Over 67 million rows scanned!

Why does it happen? Your query uses the PRIMARY index, which means it can filter efficiently by rev_id, but not by user (it needs to do a full table scan to get the other condition (rev_user = 0). What is the problem with that? That your query is not deterministic in how many rows it is going to read to get the results. It could take only 200 rows, or it could take the full table (as anonymous edits are very common, broadly half of the table). Probably there is not going to be a better index (creating an index on rev_user, rev_id, while possible, it would not be very efficient, as it would only filter out 50% of the rows. The way to solve this is to have smaller, more reliable chunk to iterate, for example:

root@db1084[commonswiki]> SELECT /* PopulateIpChanges::doDBUpdates */ rev_id, rev_timestamp, rev_user_text FROM `revision` WHERE rev_id BETWEEN 1000000 AND 1500000 AND rev_user = 0 ORDER BY rev_id ASC LIMIT 200;
200 rows in set (0.01 sec)

root@db1084[commonswiki]> SELECT /* PopulateIpChanges::doDBUpdates */ rev_id, rev_timestamp, rev_user_text FROM `revision` WHERE rev_id BETWEEN 75000000 AND 75500000 AND rev_user = 0 ORDER BY rev_id ASC LIMIT 200;
200 rows in set (0.02 sec)

You may get less than 200 results, in which case you jump to the next chunk; if you get 200, then you use the last id returned as the new starting pont (+1), BETWEEN is inclusive. End when you reach max(rev_id). This will take more work but it will give you upper-bound queries.
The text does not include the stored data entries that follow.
(* ===== verification/WorkbenchPages.v ===== *)
(** * The other workbench pages

    - [app/workbench/detections/page.tsx]: the bundled rules and when each
      last fired;
    - [app/workbench/agents/page.tsx]: the agent roster and the
      orchestrator's metrics;
    - [app/workbench/admin/page.tsx]: the health of the services;
    - [app/workbench/hunt/page.tsx]: the query form of the warm tier. *)
From Stdlib Require Import Ascii.
From S2P Require Import Prelude JsObject JsNum JsString JsValue Types AlertMappers Effects CasePage QueuePage.

Open Scope eff_scope.

(** ** Detection rules *)
Module Detections.

Record RuleMeta := mkRule {
  ru_id : string;
  ru_title : string;
  ru_description : string;
  ru_severity : Severity;
  ru_mitre : list string;
  ru_applies_to : string
}.

Definition RULES : list RuleMeta := [
  mkRule "aws_console_login_from_anomalous_geolocation" "Console Login from Anomalous Region"
    "Detects AWS console login from a region the user has not authenticated from in the past 90 days."
    SevMedium ["T1078.004"] "ocsf.authentication";
  mkRule "aws_cloudtrail_logging_disabled" "CloudTrail Logging Disabled"
    "Detects StopLogging, DeleteTrail, or UpdateTrail against cloudtrail.amazonaws.com — a common defence-evasion step."
    SevCritical ["T1562.001"] "ocsf.cloud_activity";
  mkRule "aws_root_account_use" "AWS Root Account Used"
    "Detects any use of the AWS root account, which should never occur in normal operations."
    SevCritical ["T1078"] "ocsf.authentication";
  mkRule "aws_iam_user_excessive_privilege" "Excessive IAM Privilege Granted"
    "Detects AdministratorAccess or PowerUserAccess policies attached to an IAM entity."
    SevHigh ["T1098"] "ocsf.cloud_activity";
  mkRule "aws_new_iam_user_then_access_keys_sequence" "New IAM User + Access Keys Sequence"
    "Detects CreateUser followed by CreateAccessKey for the same user within a short window."
    SevHigh ["T1136.003"] "ocsf.cloud_activity";
  mkRule "aws_s3_bucket_policy_made_public" "S3 Bucket Made Public"
    "Detects PutBucketPolicy or PutBucketAcl operations that expose a bucket publicly."
    SevHigh ["T1530"] "ocsf.cloud_activity";
  mkRule "okta_brute_force_authentication" "Okta Brute-Force Authentication"
    "Detects a high volume of failed Okta logins (unique window) suggestive of credential stuffing."
    SevHigh ["T1110"] "ocsf.authentication";
  mkRule "okta_mfa_bypass_attempt" "Okta MFA Bypass Attempt"
    "Detects MFA factor rejection or reset events from an unknown device."
    SevHigh ["T1556"] "ocsf.authentication";
  mkRule "m365_mass_external_sharing" "M365 Mass External Sharing"
    "Detects a burst of SharePoint/OneDrive sharing events to external domains."
    SevHigh ["T1567"] "ocsf.cloud_activity";
  mkRule "m365_inbox_rule_auto_forward_external" "M365 Inbox Auto-Forward Rule"
    "Detects New-InboxRule events that forward mail to an external address."
    SevCritical ["T1114.003"] "ocsf.cloud_activity"].

Definition API_URL (appUrl : option string) : string :=
  match appUrl with
  | Some u => if String.eqb u EmptyString then "http://localhost:3000/api/detections" else u +:+ "/api/detections"
  | None => "http://localhost:3000/api/detections"
  end.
There are other things that we could do by playing with the contribution slaves and its paritioning/slightly different index, but this would be my first recommendation, as it would work without requiring schema changes and on all slaves.

As a reminder, if you are planning to do maintenance scripts, remember to read from the "vslow" slaves so that main query traffic is not affected.

Change 378480 had a related patch set uploaded (by MusikAnimal; owner: MusikAnimal):
[mediawiki/core@master] Speed up populateIpChanges maintenance script.

https://gerrit.wikimedia.org/r/378480

Many thanks for your help, @jcrespo! That approach is actually what I started with, but I saw it wasn't doing a full 200 revisions at a time so I reworked it. Always go with your gut instinct, so they say =P

@IKhitron Thanks for your input :) To make sure it's clear, we're not querying for ranges with this maintenance script. Instead we're copying every single revision made by an IP on a given wiki to the new ip_changes table. This is on production, not the replicas, so there is no revision_userindex. Instead we have the core tables as defined in tables.sql. Also the term "index" here refers to database indexing, as opposed to rev_id which serves as the primary key for the revision table.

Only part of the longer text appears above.